Please print the entries below exactly, from the line with "d ← param_str body;" through the line with "JStr _ => mret tt", including both of those lines and leaving out all others.

Stored items
########################################

Lemma wallet_locks_never_deadlock_witness :
  waits_for contended_row 2 1 /\ (forall n, ~ waits_for contended_row n 2) /\
  notes_callback (fun tr => one_wallet tr = true)
    (assign noSubmitResult (ExecuteIn DefaultReferencePolicy acme (traced quiet_tables) win))
    (assign noSubmitResult (ExecuteIn DefaultReferencePolicy acme quiet_tables win)).
Proof.
  destruct (wallet_locks_never_deadlock quiet_tables acme DefaultReferencePolicy queue_of_bets DefaultPublisherPolicy any_text)
    as (Hsubmit & _ & _ & _ & _ & Hrun).
  assert (Hr : rtc transaction_locks ∅ contended_row).
  { eapply rtc_l; [apply (tl_begin 1 win_accesses); [done|by rewrite win_accesses_eq..]|].
    eapply rtc_l; [apply (tl_begin 2 win_accesses); [done|by rewrite win_accesses_eq..]|].
    apply rtc_once. unfold contended_row. rewrite win_accesses_eq.
    apply (tl_step 1 [] (Locked (mkId "w1") (Some (mkId "w1")))); [done|].
    intros n' t Ht Hne. apply lookup_insert_Some in Ht as [[<- <-]|[_ Ht]]; [apply not_elem_of_nil|].
    by rewrite lookup_insert_ne in Ht. }
  assert (Hw : waits_for contended_row 2 1).
  { unfold waits_for, contended_row. rewrite win_accesses_eq. eexists _, _, _, _. split_and!; [done|done|done|left]. }
  split; [exact Hw|]. destruct (Hrun contended_row Hr) as [_ Hwait]. split; [exact (proj2 (Hwait 2%nat 1%nat Hw))|].
  exact (Hsubmit win).
Defined.
End one_wallet.
(** * The campaign-planner workflow: six agent Lambdas driven by a
      Step Functions state machine

    The repository deploys six Python Lambda handlers (Agent0 .. Agent5,
    [agent0_code] .. [agent5_code] in Readme.md) and a state machine,
    written in the Amazon States Language, that invokes them in a row
    and ends in one of two SNS-publishing states, [NotifySuccess] and
    [FailureNotify].

    The development has four layers:
    - JSON values and the few Python operations the handlers apply to them;
    - the world the handlers act on (the DynamoDB table, the S3 objects,
      the SNS topic, the log) with a small state-and-exception monad;
    - the six handlers, line by line;
    - the state machine built by the notebook's loop and an interpreter
      of the States Language constructs it uses (Task, Parameters, Retry,
      Catch, Next, End).

    Everything outside the repository that answers a call (Bedrock,
    Kendra, the AWS endpoints, the Lambda service itself) is driven by a
    script of replies carried in the world, so that every behaviour of
    those services is the run on some script. *)

From stdpp Require Import base strings list gmap pretty sorting.
From Stdlib Require Import Ascii QArith.

(** ** JSON values *)

#[warnings="-register-all"]
Inductive Json :=
| JNull
| JBool (b : bool)
| JNum (n : Z)
| JStr (s : string)
| JList (l : list Json)
| JObj (fields : list (string * Json)).

(** A Python dict with string keys: the first binding of a key wins. *)
Abbreviation Dict := (list (string * Json)).

Fixpoint dict_lookup (k : string) (d : Dict) : option Json :=
  match d with
  | [] => None
  | (k', v) :: d' => if String.eqb k k' then Some v else dict_lookup k d'
  end.

(** [d[k] = v] *)
Fixpoint dict_set (k : string) (v : Json) (d : Dict) : Dict :=
  match d with
  | [] => [(k, v)]
  | (k', v') :: d' =>
      if String.eqb k k' then (k, v) :: d' else (k', v') :: dict_set k v d'
  end.

(** [d.get(k, default)] on a dict. *)
Definition dict_get (k : string) (default : Json) (d : Dict) : Json :=
  match dict_lookup k d with
  | Some v => v
  | None => default
  end.

(** Python truth value of a JSON value ([if x:], [x or y]). *)
Definition truthy (v : Json) : bool :=
  match v with
  | JNull => false
  | JBool b => b
  | JNum n => negb (Z.eqb n 0)
  | JStr s => negb (String.eqb s "")
  | JList l => match l with [] => false | _ => true end
  | JObj d => match d with [] => false | _ => true end
  end.

(** [needle in hay] on strings. *)
Fixpoint is_substring (needle hay : string) : bool :=
  String.prefix needle hay ||
  match hay with
  | EmptyString => false
  | String _ hay' => is_substring needle hay'
  end.

(** The parts of Python's standard library the handlers call on values
    whose shape this development does not fix: [json.loads],
    [json.dumps], and [str] of a value that is not a string. *)
Class PyJson := {
  json_loads : string -> option Json;
  json_dumps : Json -> string;
  py_repr : Json -> string
}.

(** [str(v)], which is also how an f-string renders [{v}]. *)
Definition py_str `{PyJson} (v : Json) : string :=
  match v with
  | JStr s => s
  | _ => py_repr v
  end.

(** ** Results of Python code: a value or a raised exception *)

Inductive Res (A : Type) :=
| Val (a : A)
| Exc (etype emsg : string).
Arguments Val {A} a.
Arguments Exc {A} etype emsg.

(** ** The world *)

(** One answer of a service to one call: the response body, or the
    exception the client raises. *)
Inductive Reply :=
| Ok (body : string)
| Err (etype emsg : string).

(** An item of the table created in section 1.2/1.3: hash key
    [campaign_id], range key [step], and the [data] attribute. *)
Record Item := {
  item_campaign_id : string;
  item_step : string;
  item_data : string
}.

Record S3Object := {
  obj_bucket : string;
  obj_key : string;
  obj_body : string
}.

Record Message := {
  msg_subject : string;
  msg_text : string
}.

Record World := {
  table : list Item;          (* the DynamoDB table DYNAMO_TABLE *)
  objects : list S3Object;    (* the S3 buckets *)
  topic : list Message;       (* messages published to SNS_TOPIC, oldest first *)
  logs : list string;         (* lines written through logging *)
  script : list Reply         (* what the services will answer, in order *)
}.

Definition set_table (t : list Item) (w : World) : World :=
  {| table := t; objects := objects w; topic := topic w;
     logs := logs w; script := script w |}.

Definition set_objects (o : list S3Object) (w : World) : World :=
  {| table := table w; objects := o; topic := topic w;
     logs := logs w; script := script w |}.

Definition set_topic (m : list Message) (w : World) : World :=
  {| table := table w; objects := objects w; topic := m;
     logs := logs w; script := script w |}.

Definition set_logs (l : list string) (w : World) : World :=
  {| table := table w; objects := objects w; topic := topic w;
     logs := l; script := script w |}.

Definition set_script (s : list Reply) (w : World) : World :=
  {| table := table w; objects := objects w; topic := topic w;
     logs := logs w; script := s |}.

(** ** The monad of handler code: state plus exceptions *)

Definition Py (A : Type) : Type := World -> Res A * World.

Global Instance Py_ret : MRet Py := fun A a w => (Val a, w).

Global Instance Py_bind : MBind Py := fun A B f m w =>
  match m w with
  | (Val a, w') => f a w'
  | (Exc t e, w') => (Exc t e, w')
  end.

Global Instance Py_fmap : FMap Py := fun A B f m w =>
  match m w with
  | (Val a, w') => (Val (f a), w')
  | (Exc t e, w') => (Exc t e, w')
  end.

Definition raise {A} (etype emsg : string) : Py A :=
  fun w => (Exc etype emsg, w).

(** [try: body / except Exception as e: handler] *)
Definition try_except {A} (body : Py A) (handler : string -> string -> Py A)
  : Py A :=
  fun w =>
    match body w with
    | (Val a, w') => (Val a, w')
    | (Exc t e, w') => handler t e w'
    end.

Definition lift {A} (r : Res A) : Py A := fun w => (r, w).

Definition get_world : Py World := fun w => (Val w, w).

Definition modify (f : World -> World) : Py unit := fun w => (Val tt, f w).

(** [logging.error(msg)] / [logging.warning(msg)] *)
Definition log (line : string) : Py unit :=
  modify (fun w => set_logs (logs w ++ [line]) w).

(** The next reply of the script.  A script that has run out answers
    every further call with success and an empty JSON object as body. *)
Definition next_reply : Py Reply :=
  fun w =>
    match script w with
    | [] => (Val (Ok "{}"), w)
    | r :: rs => (Val r, set_script rs w)
    end.

(** A call that goes over the network: the body comes back, or the
    client raises. *)
Definition aws_call : Py string :=
  r ← next_reply;
  match r with
  | Ok body => mret body
  | Err t e => raise t e
  end.

(** boto3 checks parameter types before it sends anything. *)
Definition param_str (v : Json) : Py string :=
  match v with
  | JStr s => mret s
  | _ => raise "ParamValidationError" "Parameter validation failed"
  end.

(** *** DynamoDB *)

Definition has_key (c s : string) (it : Item) : bool :=
  String.eqb (item_campaign_id it) c && String.eqb (item_step it) s.

Definition table_get (c s : string) (t : list Item) : option Item :=
  List.find (has_key c s) t.

(** PutItem replaces the item that has the same primary key. *)
Definition table_put (it : Item) (t : list Item) : list Item :=
  List.filter (fun x => negb (has_key (item_campaign_id it) (item_step it) x)) t
  ++ [it].

(** [dynamodb.get_item(TableName=..., Key={campaign_id: {S: c}, step: {S: s}})];
    the answer holds ['Item'] exactly when the result is [Some]. *)
Definition dynamodb_get_item (campaign_id : Json) (step : string)
  : Py (option Item) :=
  c ← param_str campaign_id;
  aws_call;;
  w ← get_world;
  mret (table_get c step (table w)).

(** [dynamodb.put_item(TableName=..., Item={campaign_id, step, data})] *)
Definition dynamodb_put_item (campaign_id : Json) (step : string) (data : Json)
  : Py unit :=
  c ← param_str campaign_id;
  d ← param_str data;
  aws_call;;
  modify (fun w =>
    set_table
      (table_put {| item_campaign_id := c; item_step := step; item_data := d |}
                 (table w)) w).

(** *** S3 *)

Definition s3_find (b k : string) (os : list S3Object) : option S3Object :=
  List.find (fun o => String.eqb (obj_bucket o) b && String.eqb (obj_key o) k) os.

Definition s3_store (o : S3Object) (os : list S3Object) : list S3Object :=
  List.filter
    (fun x => negb (String.eqb (obj_bucket x) (obj_bucket o)
                    && String.eqb (obj_key x) (obj_key o))) os
  ++ [o].

(** [s3.get_object(Bucket=b, Key=k)['Body'].read().decode('utf-8')].
    boto3 matches the bucket name against a pattern before it validates
    the parameters, and that match raises TypeError on a bucket that is
    not a string. *)
Definition s3_get_object (bucket key : Json) : Py string :=
  b ← match bucket with
      | JStr s => mret s
      | _ => raise "TypeError" "expected string or bytes-like object"
      end;
  k ← param_str key;
  aws_call;;
  w ← get_world;
  match s3_find b k (objects w) with
  | Some o => mret (obj_body o)
  | None => raise "NoSuchKey" "The specified key does not exist."
  end.

(** [s3.put_object(Bucket=b, Key=k, Body=body)] *)
Definition s3_put_object (bucket key : string) (body : Json) : Py unit :=
  d ← param_str body;
  aws_call;;
  modify (fun w =>
    set_objects
      (s3_store {| obj_bucket := bucket; obj_key := key; obj_body := d |}
                (objects w)) w).

(** *** SNS *)

(** [sns.publish(TopicArn=SNS_TOPIC, Message=m, Subject=s)] *)
Definition sns_publish (message subject : string) : Py string :=
  message_id ← aws_call;
  modify (fun w =>
    set_topic
      (topic w ++ [{| msg_subject := subject; msg_text := message |}]) w);;
  mret message_id.

(** *** Bedrock and Kendra *)

(** [json.loads(text)] *)
Definition py_json_loads `{PyJson} (text : string) : Py Json :=
  match json_loads text with
  | Some v => mret v
  | None => raise "JSONDecodeError" "Expecting value"
  end.

(** [json.loads(bedrock.invoke_model(modelId=..., body=...)['body'].read())].
    The prompt is not an argument: the script already ranges over every
    answer the model can give. *)
Definition bedrock_invoke_and_load `{PyJson} : Py Json :=
  body ← aws_call;
  py_json_loads body.

(** [kendra.query(IndexId=..., QueryText=...)] and the reading of its
    first excerpt, all of which sits inside one [try].  The excerpt only
    feeds the prompt; an [Err] reply stands for any exception raised
    inside that [try]. *)
Definition kendra_query : Py unit := aws_call;; mret tt.

(** ** Python operations that can raise *)

(** [v.get(k, default)]: only a dict has [get]. *)
Definition py_get (v : Json) (k : string) (default : Json) : Py Json :=
  match v with
  | JObj d => mret (dict_get k default d)
  | _ => raise "AttributeError" "object has no attribute 'get'"
  end.

(** [v.lower()]: only a str has [lower].  The lowered text itself is
    used in prompts only. *)
Definition py_lower (v : Json) : Py unit :=
  match v with
  | JStr _ => mret tt
  | _ => raise "AttributeError" "object has no attribute 'lower'"
  end.

(** [k in v] for a string [k]. *)
Definition py_in (k : string) (v : Json) : Py bool :=
  match v with
  | JObj d => mret (bool_decide (is_Some (dict_lookup k d)))
  | JList l =>
      mret (existsb (fun x => match x with
                              | JStr s => String.eqb s k
                              | _ => false
                              end) l)
  | JStr s => mret (is_substring k s)
  | _ => raise "TypeError" "argument is not iterable"
  end.

(** [v[0]] *)
Definition py_index0 (v : Json) : Py Json :=
  match v with
  | JList (x :: _) => mret x
  | JList [] => raise "IndexError" "list index out of range"
  | JStr (String a _) => mret (JStr (String a EmptyString))
  | JStr EmptyString => raise "IndexError" "string index out of range"
  | JObj _ => raise "KeyError" "0"
  | _ => raise "TypeError" "object is not subscriptable"
  end.

(** [result.get('results', [{}])[0].get('outputText', '')
       if 'results' in result else str(result)] *)
Definition output_text `{PyJson} (result : Json) : Py Json :=
  b ← py_in "results" result;
  if b : bool then
    rs ← py_get result "results" (JList [JObj []]);
    r0 ← py_index0 rs;
    py_get r0 "outputText" (JStr "")
  else mret (JStr (py_str result)).

(** [resp.get('Item', {}).get('data', {}).get('S', '')] on the answer of
    [get_item]: the stored text, or the empty string when there is no
    item. *)
Definition item_text (resp : option Item) : Json :=
  match resp with
  | Some it => JStr (item_data it)
  | None => JStr ""
  end.

(** [brief_data = {}; if 'Item' in resp: brief_data = json.loads(resp['Item']['data']['S'])] *)
Definition load_brief_data `{PyJson} (resp : option Item) : Py Json :=
  match resp with
  | Some it => py_json_loads (item_data it)
  | None => mret (JObj [])
  end.

(** [x.get(k1, '') or x.get(k2, '')] *)
Definition get_or (x : Json) (k1 k2 : string) : Py Json :=
  a ← py_get x k1 (JStr "");
  if truthy a then mret a else py_get x k2 (JStr "").

(** A text is held as its UTF-8 bytes.  A byte [10xxxxxx] continues the
    character begun before it; every other byte begins one. *)
Definition utf8_continuation (a : Ascii.ascii) : bool :=
  let n := Ascii.nat_of_ascii a in
  (128 <=? n)%nat && (n <? 192)%nat.

(** [len(text)]: the number of characters. *)
Fixpoint utf8_chars (s : string) : nat :=
  match s with
  | EmptyString => 0
  | String a s' =>
      if utf8_continuation a then utf8_chars s' else S (utf8_chars s')
  end.
(** [while n <= leaf_max: counts.append(int(n)); n *= 2]. *)
Fixpoint doubling_loop (fuel : nat) (leaf_max n : Z) (counts : list Z)
  : option (list Z) :=
  match fuel with
  | O => None
  | S fuel' =>
      if n <=? leaf_max
      then doubling_loop fuel' leaf_max (n * 2) (counts ++ [n])
      else Some counts
  end.

(** [while p <= int(end_pow): counts.append(2**p); p += step].  The
    exponent [p] starts at the logarithm of [leaf_min >= 1], which is not
    negative, so [2**p] is an integer power. *)
Fixpoint power_loop (fuel : nat) (end_pow step p : Z) (counts : list Z)
  : option (list Z) :=
  match fuel with
  | O => None
  | S fuel' =>
      if p <=? end_pow
      then power_loop fuel' end_pow step (p + step) (counts ++ [2 ^ p])
      else Some counts
  end.

Definition generate_leaf_counts_fuel (fuel : nat) (leaf_min leaf_max step : Z)
  : option (result (list Z)) :=
  if (leaf_min <=? 0) || (leaf_max <? leaf_min)
  then Some (Raise (ValueError "leaf-min must be > 0 and <= leaf-max"))
  else
    let start_pow := math_log2 leaf_min in
    let end_pow := math_log2 leaf_max in
    if negb (PyFloat.is_integer start_pow) || negb (PyFloat.is_integer end_pow)
    then option_map Ok (doubling_loop fuel leaf_max leaf_min [])
    else option_map Ok
           (power_loop fuel (PyFloat.to_int end_pow) step
                       (PyFloat.to_int start_pow) []).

########################################

**Answer to this problem**.
  d ← param_str body;
  aws_call;;
  modify (fun w =>
    set_objects
      (s3_store {| obj_bucket := bucket; obj_key := key; obj_body := d |}
                (objects w)) w).

(** *** SNS *)

(** [sns.publish(TopicArn=SNS_TOPIC, Message=m, Subject=s)] *)
Definition sns_publish (message subject : string) : Py string :=
  message_id ← aws_call;
  modify (fun w =>
    set_topic
      (topic w ++ [{| msg_subject := subject; msg_text := message |}]) w);;
  mret message_id.

(** *** Bedrock and Kendra *)

(** [json.loads(text)] *)
Definition py_json_loads `{PyJson} (text : string) : Py Json :=
  match json_loads text with
  | Some v => mret v
  | None => raise "JSONDecodeError" "Expecting value"
  end.

(** [json.loads(bedrock.invoke_model(modelId=..., body=...)['body'].read())].
    The prompt is not an argument: the script already ranges over every
    answer the model can give. *)
Definition bedrock_invoke_and_load `{PyJson} : Py Json :=
  body ← aws_call;
  py_json_loads body.

(** [kendra.query(IndexId=..., QueryText=...)] and the reading of its
    first excerpt, all of which sits inside one [try].  The excerpt only
    feeds the prompt; an [Err] reply stands for any exception raised
    inside that [try]. *)
Definition kendra_query : Py unit := aws_call;; mret tt.

(** ** Python operations that can raise *)

(** [v.get(k, default)]: only a dict has [get]. *)
Definition py_get (v : Json) (k : string) (default : Json) : Py Json :=
  match v with
  | JObj d => mret (dict_get k default d)
  | _ => raise "AttributeError" "object has no attribute 'get'"
  end.

(** [v.lower()]: only a str has [lower].  The lowered text itself is
    used in prompts only. *)
Definition py_lower (v : Json) : Py unit :=
  match v with
  | JStr _ => mret tt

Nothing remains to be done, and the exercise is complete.